Collected data:

/---

(* ===== verification/ExecProps.v ===== *)
(** * The commands that execute refuses *)
From S2P Require Import Prelude State Monad Logic Strings Screen Proc ProcSpec Fs FsSpec Terminal Keyboard EditorSpec KeyboardSpec Interrupts Syscalls PagingSpec SchedSpec Kernel Demo DriverSpec InputSpec ProcessSpec FsProps ProcessProps.

(** ** What is not a program *)

Definition elf_magic : list Z := [127; 69; 76; 70].

(** One of the first four bytes is not the one of the magic number. *)
Definition no_program (img : list Z) : Prop :=
  exists k c, 0 <= k < 4 /\ lget img k = Some c /\ lget elf_magic k <> Some c.

Lemma le_word_bytes a b c d a' b' c' d' :
  Forall (fun c => 0 <= c < 256) [a; b; c; d] -> Forall (fun c => 0 <= c < 256) [a'; b'; c'; d'] ->
  le_word [a; b; c; d] = le_word [a'; b'; c'; d'] -> [a; b; c; d] = [a'; b'; c'; d'].
Proof.
  rewrite !Forall_cons. intros (? & ? & ? & ? & _) (? & ? & ? & ? & _). cbn [le_word fold_right].
  intros E. repeat f_equal; lia.
Qed.

Lemma no_program_word buf img :
  Forall (fun c => 0 <= c < 256) buf -> (4 <= length buf)%nat ->
  take (length img) buf = img -> no_program img -> le_word (take 4 buf) <> MAGIC_LEAD.
Proof.
  intros Hb Hl Hpre (k & c & Hk & Hc & Hne) Hm. apply Hne.
  destruct buf as [|x0 [|x1 [|x2 [|x3 buf]]]]; cbn [length] in Hl; try lia.
  assert (E : [x0; x1; x2; x3] = elf_magic).
  { apply le_word_bytes; [|repeat constructor; lia|exact Hm].
    change [x0; x1; x2; x3] with (take 4 (x0 :: x1 :: x2 :: x3 :: buf)). by apply Forall_take. }
  pose proof (lget_range _ _ _ Hc). rewrite <-E, <-Hc, <-Hpre.
  assert (Hi : forall j, 0 <= j < 4 -> lget [x0; x1; x2; x3] j = lget (x0 :: x1 :: x2 :: x3 :: buf) j).
  { intros j Hj. change (x0 :: x1 :: x2 :: x3 :: buf) with ([x0; x1; x2; x3] ++ buf).
    symmetry. apply lget_app_l. cbn. lia. }
  rewrite Hi by lia. unfold lget. rewrite !decide_True by lia.
  rewrite lookup_take_lt by lia. done.
Qed.

Section refuse.
Context {P : Platform}.
Variable on_irq : irq -> M unit.
Implicit Types (s : kstate).

(** [execute] cannot start a program from [command]. *)
Inductive refused s : option (list Z) -> Prop :=
  | ref_null : refused s None
  | ref_full command : 6 <= num_active_processes (s_proc s) -> refused s (Some command)
  | ref_long command : (128 <= length command)%nat -> refused s (Some command)
  | ref_absent command ds :
      Forall (fun c => 0 < c < 256) command -> directory (s_fs s) = Some ds ->
      lookup_name ds (first_word command) = None -> refused s (Some command)
  | ref_no_program command d i size img :
      tables_filled s -> named s (first_word command) d -> file_type d = TYPE_FILE ->
      lowest_free s i -> file_ok (s_fs s) (inode_num d) size -> 0 < size ->
      file_bytes (s_fs s) (inode_num d) 0 (Z.to_nat (Z.min size 10000)) = Some img ->
      no_program img -> refused s (Some command).

(** No process, page, line or file has changed: only what a free descriptor
    held and whether interrupts are on. *)
Record unstarted s s' : Prop := {
  us_scr : s_scr s' = s_scr s;
  us_pag : s_pag s' = s_pag s;
  us_sched : s_sched s' = s_sched s;
  us_term : s_term s' = s_term s;
  us_kbd : s_kbd s' = s_kbd s;
  us_rtc : s_rtc s' = s_rtc s;
  us_irq : s_irq s' = s_irq s;
  us_fs : s_fs s' = s_fs s;
  us_mem : s_mem s' = s_mem s;
  us_hw : s_hw s' = s_hw s \/ s_hw s' = set eflags_if (fun _ => false) (s_hw s);
  us_current : current_pid (s_proc s') = current_pid (s_proc s);
  us_active : num_active_processes (s_proc s') = num_active_processes (s_proc s);
  us_blocks : forall p, 0 <= p -> p <> current_pid (s_proc s) -> pcb_at s' p = pcb_at s p;
  us_files : forall j b, cur_fd s j = Some b -> 0 <= j ->
    exists b', cur_fd s' j = Some b' /\ (b' = b \/ fd_flags b = -1 /\ fd_flags b' = -1);
}.

Lemma unstarted_refl s : unstarted s s.
Proof. constructor; try done; [by left|]. intros j b Hb _. exists b. auto. Qed.
Lemma unstarted_masked s : unstarted s (masked s).
Proof. constructor; try done; [by right|]. intros j b Hb _. exists b. auto. Qed.

Lemma unstarted_free_fd s i b :
  fd_free s i -> fd_flags b = -1 -> 0 <= i -> unstarted s (with_parent_fd i b s).
Proof.
  intros (b0 & Hb0 & Hf0) Hf Hi. constructor; try done; [by right| |].
  - intros p Hp Hne. pose proof Hb0 as Hc. unfold cur_fd, fd_at in Hc.
    destruct (pcb_at s (current_pid (s_proc s))) as [cur|] eqn:Hcur; [|done].
    rewrite (parent_fd_pcb _ _ _ cur) by done. by rewrite decide_False.
  - intros j bj Hj Hj0. unfold with_parent_fd. rewrite (cur_fd_with _ _ _ b0) by done.
    case_decide; [subst j|by exists bj; auto]. exists b. split; [done|right].
    by rewrite Hb0 in Hj; injection Hj as <-.
Qed.

(** The first tests of [execute]. *)
Lemma execute_some command s :
  execute on_irq (Some command) s =
    if MAX_PROCESSES <=? num_active_processes (s_proc s) then Ret (-1) s
    else if EXEC_BUFFER_SIZE <=? Z.of_nat (length command) then Ret (-1) s
    else execute on_irq (Some command) s.
Proof.
  unfold execute. erewrite bind_Ret by reflexivity. case_match; [done|].
  erewrite bind_Ret by reflexivity. case_match; done.
Qed.

Lemma refused_early s command :
  (MAX_PROCESSES <= num_active_processes (s_proc s) \/
   EXEC_BUFFER_SIZE <= Z.of_nat (length command)) ->
  execute on_irq (Some command) s = Ret (-1) s.
Proof.
  intros H. rewrite execute_some. destruct (Z.leb_spec MAX_PROCESSES (num_active_processes (s_proc s)));
    [done|]. rewrite (proj2 (Z.leb_le _ _)) by lia. done.
Qed.

(** Once a process is free and the command fits, the file is opened. *)
Lemma execute_opens s command :
  num_active_processes (s_proc s) < MAX_PROCESSES ->
  Z.of_nat (length command) < EXEC_BUFFER_SIZE ->
  execute on_irq (Some command) s =
    (fd <- open (Some (first_word command)) ;;
     if fd =? FAILURE then ret FAILURE
     else
       cli ;; r <- read_into on_irq fd exec_length ;;
       let buf := snd r ++ replicate (Z.to_nat exec_buf_size - length (snd r)) (u8 stack_junk) in
       close fd ;;
       if negb (le_word (take 4 buf) =? MAGIC_LEAD) then ret FAILURE
       else execute_start command (first_word command) buf (cpu_esp (s_hw s))) s.
Proof.
  intros Hn Hl. unfold execute at 1. erewrite bind_Ret by reflexivity.
  rewrite (proj2 (Z.leb_gt _ _)) by done. erewrite bind_Ret by reflexivity.
  by rewrite (proj2 (Z.leb_gt _ _)) by done.
Qed.

Lemma open_absent s fname ds :
  Forall (fun c => 0 < c < 256) fname -> directory (s_fs s) = Some ds ->
  lookup_name ds fname = None -> open (Some fname) s = Ret FAILURE (masked s).
Proof.
  intros Hb Hds Hno. unfold open. erewrite bind_Ret by reflexivity. fold (masked s).
  erewrite bind_Ret by (by apply (read_dentry_spec (masked s) _ _ ds)). cbv beta. by rewrite Hno.
Qed.

(** With descriptors 2 to 7 in use the file that is not a program stays open
    as descriptor 0 of the caller, which [open] has replaced and [close]
    refuses to close. *)
Lemma execute_full_table s command d size img b0 :
  tables_filled s -> named s (first_word command) d -> file_type d = TYPE_FILE ->
  (forall j, 2 <= j < 8 -> fd_used s j) -> cur_fd s 0 = Some b0 ->
  file_ok (s_fs s) (inode_num d) size -> 0 < size ->
  file_bytes (s_fs s) (inode_num d) 0 (Z.to_nat (Z.min size 10000)) = Some img ->
  no_program img -> num_active_processes (s_proc s) < 6 -> (length command < 128)%nat ->
  exists s' blk, execute on_irq (Some command) s = Ret (-1) s' /\ cur_fd s' 0 = Some blk /\
    file_operations_pointer blk = Some file_table /\ fd_inode blk = inode_num d.
Proof.
  intros T Hn Hty Hu Hb0 F Hsize Himg Hnp Hact Hlen.
  set (s1 := with_parent_fd 0 (open_file d) s).
  assert (Ho : open (Some (first_word command)) s = Ret 0 s1).
  { unfold open. erewrite bind_Ret by reflexivity. fold (masked s).
    erewrite bind_Ret by (by apply (read_dentry_named (masked s) _ d); destruct Hn; constructor).
    cbv beta iota. change (negb (SUCCESS =? 0)) with false. cbv iota zeta. rewrite Hty.
    change (TYPE_FILE =? TYPE_RTC) with false. change (TYPE_FILE =? TYPE_DIR) with false.
    change (TYPE_FILE =? TYPE_FILE) with true. cbv iota.
    apply (file_open_full (masked s) _ d b0); try done; [by destruct T; constructor|by destruct Hn; constructor]. }
  assert (Hb1 : cur_fd s1 0 = Some (open_file d)).
  { unfold s1, with_parent_fd. rewrite (cur_fd_with _ _ _ b0) by (done || lia). by rewrite decide_True. }
  assert (T1 : tables_filled s1) by (destruct T; by constructor).
  pose proof (read_file_Ret on_irq s1 0 (open_file d) size exec_length T1 ltac:(lia) Hb1 eq_refl eq_refl
    F ltac:(cbn; pose proof (fo_range _ _ _ F); lia)) as Hr.
  cbn [open_file fd_inode file_position] in Hr. change (u32 exec_length) with 10000 in Hr.
  destruct (read_plan size 0 10000) as [[r n] pos'] eqn:Hplan.
  destruct Hr as (bs & Hbs & Hr). change (s_fs s1) with (s_fs s) in Hbs.
  set (blk1 := set file_position (fun _ => pos') (open_file d)) in *.
  exists (masked (with_cur_fd 0 blk1 s1)), blk1. split_and!; try done.
  2: { rewrite cur_fd_masked, (cur_fd_with _ _ _ (open_file d)) by (done || lia). by rewrite decide_True. }
  destruct (exec_buffer (s_fs s) (inode_num d) size img n bs) as (B1 & B2 & B3 & B4); try done.
  { unfold read_plan in Hplan.
    rewrite (proj2 (Z.eqb_neq size 0)), (proj2 (Z.ltb_ge size 0)) in Hplan by lia.
    cbn [orb] in Hplan. destruct (Z.leb_spec 10000 (size - 0)); injection Hplan as _ <- _; lia. }
  rewrite execute_opens by (unfold MAX_PROCESSES, EXEC_BUFFER_SIZE; lia).
  erewrite bind_Ret by exact Ho. change (0 =? FAILURE) with false. cbv iota.
  erewrite bind_Ret by reflexivity. fold (masked s1).
  replace (masked s1) with s1 by (unfold s1, with_parent_fd; by rewrite masked_with_cur_fd, masked_twice).
  erewrite bind_Ret by exact Hr. cbv beta. cbn [snd]. cbv zeta.
  erewrite bind_Ret by reflexivity. cbv beta. rewrite (proj2 (Z.eqb_neq _ MAGIC_LEAD)); [done|].
  apply (no_program_word _ img); [exact B1| | |exact Hnp].
  - unfold exec_length in B2. lia.
  - rewrite <-B3 at 2. rewrite take_take, Nat.min_l; [done|]. unfold exec_length. lia.
Qed.

(** C13: [execute] fails cleanly. For no command, with six processes, for a
    command line of 128 characters or more, when no file has the name of its
    first word and when the file with that name does not start with the magic
    number of a program, [execute] returns -1, and no process was made: the
    control blocks, the schedule, the page tables, the screen, the line being
    typed, the memory and the file system are as before, and so are the
    caller's open files. In the last case one of the caller's descriptors 2 to
    7 is free; [execute_full_table] is the case that none is. *)
Theorem execute_refuses s command :
  refused s command ->
  exists s', execute on_irq command s = Ret (-1) s' /\ unstarted s s'.
Proof.
  intros R. destruct R as [|command Hfull|command Hlong|command ds Hb Hds Hno|
    command d i size img T Hn Hty L F Hsize Himg Hnp].
  - exists s. split; [done|apply unstarted_refl].
  - exists s. split; [apply refused_early; by left|apply unstarted_refl].
  - exists s. split; [apply refused_early; right; unfold EXEC_BUFFER_SIZE; lia|].
    apply unstarted_refl.
  - destruct (decide (MAX_PROCESSES <= num_active_processes (s_proc s) \/
      EXEC_BUFFER_SIZE <= Z.of_nat (length command))) as [He|He].
    { exists s. split; [by apply refused_early|apply unstarted_refl]. }
    exists (masked s). split; [|apply unstarted_masked].
    rewrite execute_opens by lia. erewrite bind_Ret by (eapply open_absent; [by apply first_word_Forall|done|done]).
    done.
  - destruct (decide (MAX_PROCESSES <= num_active_processes (s_proc s) \/
      EXEC_BUFFER_SIZE <= Z.of_nat (length command))) as [He|He].
    { exists s. split; [by apply refused_early|apply unstarted_refl]. }
    destruct (read_image on_irq s (first_word command) d i size img)
      as (s1 & s2 & r & bs & blk & H1 & H2 & H3 & H4 & Hfree & B1 & B2 & B3 & B4); try done.
    pose proof (lf_range _ _ L).
    exists (with_parent_fd i blk s). split; [|apply unstarted_free_fd; [apply L|exact Hfree|lia]].
    + rewrite execute_opens by lia. erewrite bind_Ret by exact H1. cbv beta.
      rewrite (proj2 (Z.eqb_neq i FAILURE)) by (unfold FAILURE; lia).
      erewrite bind_Ret by reflexivity. fold (masked s1). rewrite H2.
      erewrite bind_Ret by exact H3. cbv beta. cbn [snd]. cbv zeta.
      erewrite bind_Ret by exact H4. cbv beta.
      rewrite (proj2 (Z.eqb_neq _ MAGIC_LEAD)); [done|].
      apply (no_program_word _ img); [exact B1| | |exact Hnp].
      * unfold exec_length in B2. lia.
      * rewrite <-B3 at 2. rewrite take_take, Nat.min_l; [done|].
        unfold exec_length. lia.
Qed.
End refuse.

(** ** Witness *)

Lemma note_ok : file_ok small_fs 1 3.
Proof.
  constructor.
  - exists 2. split; [by vm_compute|lia].
  - by vm_compute.
  - intros i Hi. apply bytes_present_spec with (n := 4%nat); [by vm_compute|lia].
  - lia.
Qed.

(** A text file with a long name, with an argument. *)
Lemma execute_refuses_witness :
  exists s', execute on_irq (Some (text "verylargetextwithverylongname.tx now")) shell_state =
      Ret (-1) s' /\ s_mem s' = s_mem shell_state /\
    num_active_processes (s_proc s') = num_active_processes (s_proc shell_state).
Proof.
  destruct (execute_refuses on_irq shell_state
    (Some (text "verylargetextwithverylongname.tx now"))) as (s' & H & U).
  - apply (ref_no_program _ _ (mk_dentry "verylargetextwithverylongname.tx" 2 1) 2 3
      [72; 105; 10]).
    + by apply small_tables.
    + constructor; [repeat constructor; lia|]. exists small_dir.
      split; [exact small_dir_eq|by vm_compute].
    + by vm_compute.
    + by eapply first_free.
    + exact note_ok.
    + lia.
    + by vm_compute.
    + exists 0, 72. split; [lia|]. split; [reflexivity|discriminate].
  - exists s'. split; [exact H|]. split; [exact (us_mem _ _ U)|exact (us_active _ _ U)].
Defined.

\---

- **The task**: Starting with the line with "- by vm_compute." above and going on through the line with "destruct (execute_refuses on_irq", transcribe every line exactly, both ends included, and add nothing.

- **Answer area**:
  - by vm_compute.
  - intros i Hi. apply bytes_present_spec with (n := 4%nat); [by vm_compute|lia].
  - lia.
Qed.

(** A text file with a long name, with an argument. *)
Lemma execute_refuses_witness :
  exists s', execute on_irq (Some (text "verylargetextwithverylongname.tx now")) shell_state =
      Ret (-1) s' /\ s_mem s' = s_mem shell_state /\
    num_active_processes (s_proc s') = num_active_processes (s_proc shell_state).
Proof.
  destruct (execute_refuses on_irq shell_state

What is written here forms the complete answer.